After assembling the staff observations and comments, consideration was given as to whether or not the exhibition’s use of real human specimens was necessary to achieve its educational goals. Could the same response be attained through the use of models, images or computer simulations? Based on the staff’s experience in informal science education, the answer to that question was a resounding ‘no.’ Body Worlds itself points to the anatomically unique nature of each body; models or simulations are incapable of conveying that information. While this is true, clearly, it is the authenticity of the specimens themselves that are the source of the exhibition’s power to educate. Museums have based their very existence on the power of the primary object to connect to their audience. The Hope Diamond or Write Flyer can be duplicated, documents can be presented in facsimile and reproductions can and are often presented in museum settings, however, they loose the intrinsic power of the real thing. The Franklin Institute has seen this first hand in its past efforts in anatomy education. At the museum’s “Heart Bar” visitors are presented with models of the human heart, diagrams of its function and reproductions of medical devices. Staff engages them in discussions of the function and health of one of the body’s most central organs. And, although these exchanges are effective tools, interest is increased dramatically when a preserved horse heart is brought out. Both the quality and quantity of the questions increases ten-fold when a plastinated sample of a human heart is presented. The power of the primary object, the power of the real, cannot be overemphasized. In “Body Worlds” this is especially true, as visitors come face to face with the impact of their own health choices, not as a model but as an actual person.
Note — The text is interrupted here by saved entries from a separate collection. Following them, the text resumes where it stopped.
(** * A spell checker's hash table with separate chaining

    Shallow embedding of [src/spellChecker.cpp]: the class [HashMap] (a set of
    string keys stored in an array of chains, with one insertion counter per
    bucket and four selectable hash-code functions), the two utilities and
    the command loop of [main].

    Conventions of the embedding.
    - [int] is the 32-bit two's-complement integer; arithmetic that leaves
      the range wraps around ([Int32.wrap]); [unsigned int] is reduced
      modulo [2^32].  [char] is the signed 8-bit character of the x86
      targets the program is written for.
    - Undefined behaviour that the code can reach is an explicit error of the
      [result] type: reading an array outside its bounds, [%] by zero, and an
      array allocated with a negative length.  A [double] outside the [int]
      range (an infinity or a NaN included) converts to [INT_MIN], the result
      of the conversion instruction of the x86 targets, and the program goes
      on with that value.
    - [table] and [inserts] are the arrays behind the two pointers of the
      class; the null pointer of a fresh object is the empty array (the code
      tests the pointer once, in [resizeTable], where a null table and an
      array of [old_n = 0] buckets both replay nothing).
    - Keys are shorter than [2^31] characters, so the loop counter
      [int i] follows [key.length()] without wrapping. *)

From Stdlib Require Import ZArith Lia List String Ascii.
From Stdlib Require Import Floats.PrimFloat Uint63.
From stdpp Require Import base list strings.

Local Open Scope Z_scope.

(** ** Machine integers *)

Module Int32.

Definition INT_MIN : Z := -2147483648.
Definition INT_MAX : Z := 2147483647.

(** The value of an [int] expression whose mathematical value is [z]. *)
Definition wrap (z : Z) : Z := (z + 2147483648) mod 4294967296 - 2147483648.

(** The value of an [unsigned int] expression whose mathematical value is [z]. *)
Definition uwrap (z : Z) : Z := z mod 4294967296.

Definition in_range (z : Z) : Prop := INT_MIN <= z <= INT_MAX.

Definition in_rangeb (z : Z) : bool := (INT_MIN <=? z) && (z <=? INT_MAX).

(** [abs] of <cstdlib> on an [int]: negation wraps, so [abs INT_MIN] is
    [INT_MIN]. *)
Definition abs (z : Z) : Z := wrap (Z.abs z).

End Int32.

(** ** Results of operations that can fail *)

Inductive error : Set :=
| DivisionByZero       (* [x % 0] *)
| OutOfBounds          (* an array read or written outside its bounds *)
| BadArrayLength.      (* [new T[s]] with [s < 0] *)

Inductive result (A : Type) : Type :=
| Ok (a : A)
| Fail (e : error).

Arguments Ok {A} a.
Arguments Fail {A} e.

Definition bind {A B : Type} (r : result A) (k : A -> result B) : result B :=
  match r with
  | Ok a => k a
  | Fail e => Fail e
  end.

Notation "'let*' x ':=' r 'in' k" := (bind r (fun x => k))
  (at level 10, x name, r at level 100, k at level 200).

(** [arr[i]] for an [int] index. *)
Definition at_index {A : Type} (arr : list A) (i : Z) : result A :=
  if i <? 0 then Fail OutOfBounds
  else match arr !! Z.to_nat i with
       | Some x => Ok x
       | None => Fail OutOfBounds
       end.

(** ** Characters and keys *)

(** [int(key[i])] for a signed 8-bit [char]. *)
Definition char_code (c : ascii) : Z :=
  let v := Z.of_N (N_of_ascii c) in
  if v <? 128 then v else v - 256.

Definition chars (key : string) : list ascii := list_ascii_of_string key.

(** ** Hash codes *)

Inductive HCM : Set := poly | cyclic | simple | custom.

(** [hashCodeSimple]: [sum += key[i] - 96] over the key, in [int]. *)
Definition hashCodeSimple (key : string) : Z :=
  fold_left (fun sum c => Int32.wrap (sum + (char_code c - 96))) (chars key) 0.

(** [hashCodeCyclic]: [sum = (sum << 5) | (sum >> 27); sum += (unsigned int) key[i]]
    in [unsigned int], returned as [int(sum)]. *)
Definition cyclic_step (sum : Z) (c : ascii) : Z :=
  let shifted := Z.lor (Int32.uwrap (Z.shiftl sum 5)) (Z.shiftr sum 27) in
  Int32.uwrap (shifted + Int32.uwrap (char_code c)).

Definition hashCodeCyclic (key : string) : Z :=
  Int32.wrap (fold_left cyclic_step (chars key) 0).

(** Conversion of a [double] to [int], for a [double] expression whose exact
    value is the integer [v].  The operands of the two [pow]-based hash codes
    are integers; whenever [v] is in the [int] range every intermediate value
    is an integer below [2^53] and the [double] arithmetic is exact ([pow]
    returning the exact power when it is representable).  When [v] is
    outside the range the rounded [double] is outside it as well, and the
    conversion gives [INT_MIN]. *)
Definition double_to_int (v : Z) : Z :=
  if Int32.in_rangeb v then v else Int32.INT_MIN.

(** [pow(a, j)] is infinite from the first power that reaches [2^1024]. *)
Definition pow_is_inf (a j : Z) : bool := 2 ^ 1024 <=? Z.abs (a ^ j).

(** One iteration of [hashCodePoly]: [sum += (key[i] - 96) * pow(a, j)].
    A zero coefficient multiplies a finite power to [0.0] and an infinite
    one to NaN, which converts to [INT_MIN] as well. *)
Definition poly_step (sum j : Z) (c : ascii) : Z :=
  let coeff := char_code c - 96 in
  if (coeff =? 0) && pow_is_inf 33 j then Int32.INT_MIN
  else double_to_int (sum + coeff * 33 ^ j).

Fixpoint poly_loop (cs : list ascii) (j sum : Z) : Z :=
  match cs with
  | [] => sum
  | c :: rest => poly_loop rest (j - 1) (poly_step sum j c)
  end.

Definition hashCodePoly (key : string) : Z :=
  poly_loop (chars key) (Z.of_nat (String.length key) - 1) 0.

(** One iteration of [hashCodeCustom]: [sum += pow(key[i] - 92, j)]. *)
Definition custom_step (sum j : Z) (c : ascii) : Z :=
  double_to_int (sum + (char_code c - 92) ^ j).

Fixpoint custom_loop (cs : list ascii) (j sum : Z) : Z :=
  match cs with
  | [] => sum
  | c :: rest => custom_loop rest (j - 1) (custom_step sum j c)
  end.

Definition hashCodeCustom (key : string) : Z :=
  custom_loop (chars key) (Z.of_nat (String.length key)) 0.

(** ** The table *)

Record HashMap : Type := mkHashMap {
  HashCodeMethod : HCM;
  n : Z;
  table : list (list string);
  inserts : list Z
}.

(** [HashMap::HashMap()] *)
Definition empty_map : HashMap :=
  {| HashCodeMethod := simple; n := 0; table := []; inserts := [] |}.

(** [hashCompress]: [(abs((7 * code) + 103) % 109345121) % this->n]; [%] is
    the truncating remainder. *)
Definition hashCompress (h : HashMap) (code : Z) : result Z :=
  let scaled := Int32.wrap (Int32.wrap (7 * code) + 103) in
  let reduced := Z.rem (Int32.abs scaled) 109345121 in
  if n h =? 0 then Fail DivisionByZero else Ok (Z.rem reduced (n h)).

Definition hashCode (m : HCM) (key : string) : result Z :=
  match m with
  | simple => Ok (hashCodeSimple key)
  | poly => Ok (hashCodePoly key)
  | cyclic => Ok (hashCodeCyclic key)
  | custom => Ok (hashCodeCustom key)
  end.

(** [hash]: the code of the selected method, compressed, then [% this->n] once more. *)
Definition hash (h : HashMap) (key : string) : result Z :=
  let* code := hashCode (HashCodeMethod h) key in
  let* idx := hashCompress h code in
  Ok (Z.rem idx (n h)).

(** [find]: the bucket index when [std::find] meets the key in the chain, [-1] otherwise. *)
Definition find (h : HashMap) (key : string) : result Z :=
  let* bucketIdx := hash h key in
  let* bucket := at_index (table h) bucketIdx in
  if bool_decide (key ∈ bucket) then Ok bucketIdx else Ok (-1).

(** [put]: append the key to its chain and count the insertion, unless [find] met it. *)
Definition put (h : HashMap) (key : string) : result HashMap :=
  let* found := find h key in
  if found =? -1 then
    let* bucketIdx := hash h key in
    let* bucket := at_index (table h) bucketIdx in
    let* count := at_index (inserts h) bucketIdx in
    Ok {| HashCodeMethod := HashCodeMethod h;
          n := n h;
          table := <[Z.to_nat bucketIdx := bucket ++ [key]]> (table h);
          inserts := <[Z.to_nat bucketIdx := Int32.wrap (count + 1)]> (inserts h) |}
  else Ok h.

(** [erase]: [if (bucketIdx)] takes the branch for every non-zero result of
    [find]; [list::remove] drops every element equal to the key. *)
Definition erase (h : HashMap) (key : string) : result HashMap :=
  let* bucketIdx := find h key in
  if negb (bucketIdx =? 0) then
    let* bucket := at_index (table h) bucketIdx in
    let* count := at_index (inserts h) bucketIdx in
    Ok {| HashCodeMethod := HashCodeMethod h;
          n := n h;
          table := <[Z.to_nat bucketIdx := filter (λ x, x ≠ key) bucket]> (table h);
          inserts := <[Z.to_nat bucketIdx := Int32.wrap (count - 1)]> (inserts h) |}
  else Ok h.

(** The inner loop of [resizeTable]: [put] every key of one old chain. *)
Fixpoint put_all (curList : list string) (h : HashMap) : result HashMap :=
  match curList with
  | [] => Ok h
  | key :: rest => let* h' := put h key in put_all rest h'
  end.

(** The outer loop of [resizeTable], over the old buckets in index order. *)
Fixpoint replay (oldTable : list (list string)) (h : HashMap) : result HashMap :=
  match oldTable with
  | [] => Ok h
  | curList :: rest => let* h' := put_all curList h in replay rest h'
  end.

(** The table right after the two allocation loops of [resizeTable]. *)
Definition fresh_table (m : HCM) (s : Z) : HashMap :=
  {| HashCodeMethod := m;
     n := s;
     table := replicate (Z.to_nat s) [];
     inserts := replicate (Z.to_nat s) 0 |}.

(** [resizeTable]: no test of [s]; the counters are allocated first, then the
    buckets, then the old buckets [oldTable[0 .. old_n - 1]] are replayed (an
    old array of fewer than [old_n] buckets would be read past its end). *)
Definition resizeTable (h : HashMap) (s : Z) : result HashMap :=
  if s <? 0 then Fail BadArrayLength
  else if Z.of_nat (length (table h)) <? n h then Fail OutOfBounds
  else replay (take (Z.to_nat (n h)) (table h)) (fresh_table (HashCodeMethod h) s).

(** [size] *)
Definition size (h : HashMap) : Z := n h.

(** [setHashCodeMethod]: four independent comparisons; any other name changes nothing. *)
Definition setHashCodeMethod (h : HashMap) (m : string) : HashMap :=
  let with_method (g : HashMap) (c : HCM) : HashMap :=
    {| HashCodeMethod := c; n := n g; table := table g; inserts := inserts g |} in
  let h1 := if String.eqb m "poly" then with_method h poly else h in
  let h2 := if String.eqb m "simple" then with_method h1 simple else h1 in
  let h3 := if String.eqb m "cyclic" then with_method h2 cyclic else h2 in
  if String.eqb m "custom" then with_method h3 custom else h3.

(** ** Statistics *)

(** [std::accumulate(first, last, 0)] over [int]s. *)
Definition accumulate (xs : list Z) : Z :=
  fold_left (fun acc x => Int32.wrap (acc + x)) xs 0.

(** [*std::max_element(first, last)]: the first largest element; on an empty
    range the iterator returned is [last], and reading it leaves the array. *)
Definition max_element (xs : list Z) : result Z :=
  match xs with
  | [] => Fail OutOfBounds
  | x :: rest => Ok (fold_left (fun best y => if best <? y then y else best) rest x)
  end.

(** [double(i)] for an [int] [i]. *)
Definition int_to_double (i : Z) : float :=
  match i with
  | Z0 => PrimFloat.zero
  | Zpos _ => PrimFloat.of_uint63 (Uint63.of_Z i)
  | Zneg _ => PrimFloat.opp (PrimFloat.of_uint63 (Uint63.of_Z (- i)))
  end.

(** The five values [printStats] prints, in its order. *)
Record Stats : Type := mkStats {
  stat_size : Z;
  stat_inserts : Z;
  stat_load_factor : float;
  stat_collisions : Z;
  stat_max_bucket : Z
}.

(** [printStats] reads [inserts[0 .. n - 1]]; with [n = 0] the largest
    counter is read from an empty range. *)
Definition printStats (h : HashMap) : result Stats :=
  if Z.of_nat (length (inserts h)) <? n h then Fail OutOfBounds
  else
    let counts := take (Z.to_nat (n h)) (inserts h) in
    let sumIns := accumulate counts in
    let collisions := map (fun c => Z.max (Int32.wrap (c - 1)) 0) counts in
    let sumColl := accumulate collisions in
    let* largest := max_element counts in
    Ok {| stat_size := n h;
          stat_inserts := sumIns;
          stat_load_factor := PrimFloat.div (int_to_double sumIns) (int_to_double (n h));
          stat_collisions := sumColl;
          stat_max_bucket := largest |}.

(** ** The [find] command of [main] *)

Inductive find_output : Type :=
| found_at (bucketIdx : Z)   (* prints "found " and the index *)
| not_found.                 (* prints "not found" *)

(** The branch prints from [bucketIdx >= 0]; the second component is the
    table [H] of [main] after the command. *)
Definition find_command (h : HashMap) (token : string) : result (find_output * HashMap) :=
  let* bucketIdx := find h token in
  Ok (if 0 <=? bucketIdx then found_at bucketIdx else not_found, h).

(** ** What the specification says, for comparison *)

(** "sum over its characters of (char_code - 96)", as a mathematical integer. *)
Definition code_sum (key : string) : Z :=
  foldr (fun c acc => (char_code c - 96) + acc) 0 (chars key).

(** "index = ((7 * code + 103) mod 109345121) mod bucket_count", with the
    absolute value taken before the first modulo, over the integers. *)
Definition compress_spec (code bucket_count : Z) : Z :=
  (Z.abs (7 * code + 103) mod 109345121) mod bucket_count.

(** "sum_i coeff_i * 33^(L-1-i)" with coefficients [char_code - 96], most
    significant character first, as a mathematical integer. *)
Fixpoint poly_terms (cs : list ascii) : Z :=
  match cs with
  | [] => 0
  | c :: rest => (char_code c - 96) * 33 ^ Z.of_nat (length rest) + poly_terms rest
  end.

Definition poly_value (key : string) : Z := poly_terms (chars key).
The results of the site visits, community meetings, ethics discussions and numerous staff, members and Board conversations were all taken into careful consideration prior to bringing “Body Worlds” to Philadelphia and The Franklin Institute. The final determination by The Institute staff was that this exhibition provided a unique opportunity to engage our visitors in learning about anatomy and human health; the likes of which we had not seen before. With careful attention to ethical and educational implications the decision was made to open the exhibition at The Franklin Institute. The results of its seven-month run have exceeded expectations in terms of the impact this exhibit has had on visitors and staff alike. The visitor behaviors and outcomes staff witnessed during their reviews were amplified during the exhibition’s time here; and, we still receive comments from guests about how the exhibit opened their eyes, expanded their understanding of the human body, strengthened their commitment to their individual health and was a positive learning experience overall that they will carry with them forward into their lives.